§ **About this task**:
Below are some records. Return exactly the lines from the one containing "Definition key_ge (x" through the one containing "constructor; [exact Hs |].", both included, and only those.

§ **Provided records**:

(** * Verification of [models/base_network.py]

    A shallow embedding of the decoders and estimators of
    [src/models/base_network.py].

    - Token ids, lengths and shapes are [nat]; the Python integers [K],
      [max_t], [t] and [leng] are [Z].
    - Scores that the search compares (log-probabilities, logits) are exact
      rationals [Q] standing for the float tensors of the source, so that the
      decoders run inside Rocq.
    - The estimators that use [exp] and [log] are stated over the real
      numbers [R].
    - A raised Python exception is the [Raise] case of [result].
    - The recurrent cell, the embedding table and the linear layers of the
      decoders are parameters: the source treats them as opaque [nn.Module]s. *)

From Stdlib Require Import String.
From Stdlib Require Import List ZArith QArith Qminmax Lia Bool Arith.
From Stdlib Require Import Sorting.Permutation Sorting.Sorted.
From Stdlib Require Lqa.
From Stdlib Require Import Reals Lra.
Import ListNotations.

Set Implicit Arguments.

(** ** Exceptions *)

Inductive exn : Type :=
| AssertionError
| NotImplementedError
| RuntimeError
| IndexError
| ValueError.

Inductive result (A : Type) : Type :=
| Ok (a : A)
| Raise (e : exn).

Arguments Ok {A} a.
Arguments Raise {A} e.

Definition bind {A B : Type} (r : result A) (f : A -> result B) : result B :=
  match r with
  | Ok a => f a
  | Raise e => Raise e
  end.

Notation "x <- r ;; k" := (bind r (fun x => k))
  (at level 61, r at next level, right associativity).

(** A [for] loop that appends one result per element and stops at the first
    exception. *)
Fixpoint for_each {A B : Type} (f : A -> result B) (l : list A) : result (list B) :=
  match l with
  | [] => Ok []
  | x :: rest =>
      y <- f x ;;
      ys <- for_each f rest ;;
      Ok (y :: ys)
  end.

Lemma for_each_all_ok {A B : Type} (f : A -> result B) (g : A -> B) (l : list A) :
  (forall x, In x l -> f x = Ok (g x)) -> for_each f l = Ok (map g l).
Proof.
  induction l as [|x rest IH]; intros Hall; simpl.
  - reflexivity.
  - rewrite (Hall x (or_introl eq_refl)). simpl.
    rewrite IH by (intros y Hy; apply Hall; right; exact Hy).
    reflexivity.
Qed.

(** ** Stable descending sort

    [sorted(xs, key=key, reverse=True)]: Python's sort is stable, and with
    [reverse=True] elements with equal keys keep their original order. *)

Section SortDesc.
Context {A : Type}.
Variable key : A -> Q.

Fixpoint insert_desc (x : A) (l : list A) : list A :=
  match l with
  | [] => [x]
  | y :: rest =>
      if Qle_bool (key y) (key x) then x :: y :: rest
      else y :: insert_desc x rest
  end.

Definition sort_desc (l : list A) : list A :=
  fold_right insert_desc [] l.

Definition key_ge (x y : A) : Prop := (key y <= key x)%Q.

Lemma insert_desc_perm x l : Permutation (insert_desc x l) (x :: l).
Proof.
  induction l as [|y rest IH]; simpl.
  - apply Permutation_refl.
  - destruct (Qle_bool (key y) (key x)).
    + apply Permutation_refl.
    + eapply Permutation_trans; [apply perm_skip, IH | apply perm_swap].
Qed.

Lemma sort_desc_perm l : Permutation (sort_desc l) l.
Proof.
  induction l as [|x rest IH]; simpl.
  - constructor.
  - eapply Permutation_trans; [apply insert_desc_perm | apply perm_skip, IH].
Qed.

Lemma insert_desc_sorted x l :
  StronglySorted key_ge l -> StronglySorted key_ge (insert_desc x l).
Proof.
  induction l as [|y rest IH]; intros Hs; simpl.
  - constructor; [constructor | constructor].
  - inversion Hs as [|? ? Hrest Hall]; subst.
    destruct (Qle_bool (key y) (key x)) eqn:E.
    + apply Qle_bool_iff in E.
      constructor; [exact Hs |].
      constructor; [exact E |].
      rewrite Forall_forall in *. intros z Hz. unfold key_ge in *.
      eapply Qle_trans; [apply Hall, Hz | exact E].
    + assert (Hlt : (key x < key y)%Q).
      { apply Qnot_le_lt. intro Hle. apply Qle_bool_iff in Hle. congruence. }
      constructor; [apply IH, Hrest |].
      rewrite Forall_forall in *. intros z Hz.
      apply (Permutation_in _ (insert_desc_perm x rest)) in Hz.
      destruct Hz as [<- | Hz].
      * unfold key_ge. apply Qlt_le_weak, Hlt.
      * apply Hall, Hz.
Qed.

Lemma sort_desc_sorted l : StronglySorted key_ge (sort_desc l).
Proof.
  induction l as [|x rest IH]; simpl.
  - constructor.
  - apply insert_desc_sorted, IH.
Qed.

(** An element whose key is strictly above every other key comes first,
    whatever the order among the rest. *)
Lemma sort_desc_strict_max pre m post :
  (forall y, In y (pre ++ post) -> (key y < key m)%Q) ->
  exists tl, sort_desc (pre ++ m :: post) = m :: tl.
Proof.
  intros Hmax.
  pose proof (sort_desc_perm (pre ++ m :: post)) as Hp.
  pose proof (sort_desc_sorted (pre ++ m :: post)) as Hs.
  destruct (sort_desc (pre ++ m :: post)) as [|hd tl] eqn:E.
  - apply Permutation_nil in Hp. destruct pre; discriminate.
  - assert (Hm : In m (hd :: tl)).
    { apply (Permutation_in _ (Permutation_sym Hp)).
      apply in_or_app. right. left. reflexivity. }
    assert (Hhd : In hd (pre ++ m :: post)).
    { apply (Permutation_in _ Hp). left. reflexivity. }
    apply in_app_or in Hhd.
    assert (Hcase : hd = m \/ In hd (pre ++ post)).
    { destruct Hhd as [H | [H | H]].
      - right. apply in_or_app. left. exact H.
      - left. symmetry. exact H.
      - right. apply in_or_app. right. exact H. }
    destruct Hcase as [-> | Hin].
    + exists tl. reflexivity.
    + exfalso. apply Hmax in Hin.
      destruct Hm as [Heq | Htl].
      * subst hd. apply (Qlt_irrefl (key m)). exact Hin.
      * inversion Hs as [|? ? _ Hall]; subst.
        rewrite Forall_forall in Hall. specialize (Hall m Htl).
        unfold key_ge in Hall.
        apply (Qlt_irrefl (key m)).
        eapply Qle_lt_trans; [exact Hall | exact Hin].
Qed.
End SortDesc.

§ **Answer section**:
Definition key_ge (x y : A) : Prop := (key y <= key x)%Q.

Lemma insert_desc_perm x l : Permutation (insert_desc x l) (x :: l).
Proof.
  induction l as [|y rest IH]; simpl.
  - apply Permutation_refl.
  - destruct (Qle_bool (key y) (key x)).
    + apply Permutation_refl.
    + eapply Permutation_trans; [apply perm_skip, IH | apply perm_swap].
Qed.

Lemma sort_desc_perm l : Permutation (sort_desc l) l.
Proof.
  induction l as [|x rest IH]; simpl.
  - constructor.
  - eapply Permutation_trans; [apply insert_desc_perm | apply perm_skip, IH].
Qed.

Lemma insert_desc_sorted x l :
  StronglySorted key_ge l -> StronglySorted key_ge (insert_desc x l).
Proof.
  induction l as [|y rest IH]; intros Hs; simpl.
  - constructor; [constructor | constructor].
  - inversion Hs as [|? ? Hrest Hall]; subst.
    destruct (Qle_bool (key y) (key x)) eqn:E.
    + apply Qle_bool_iff in E.
      constructor; [exact Hs |].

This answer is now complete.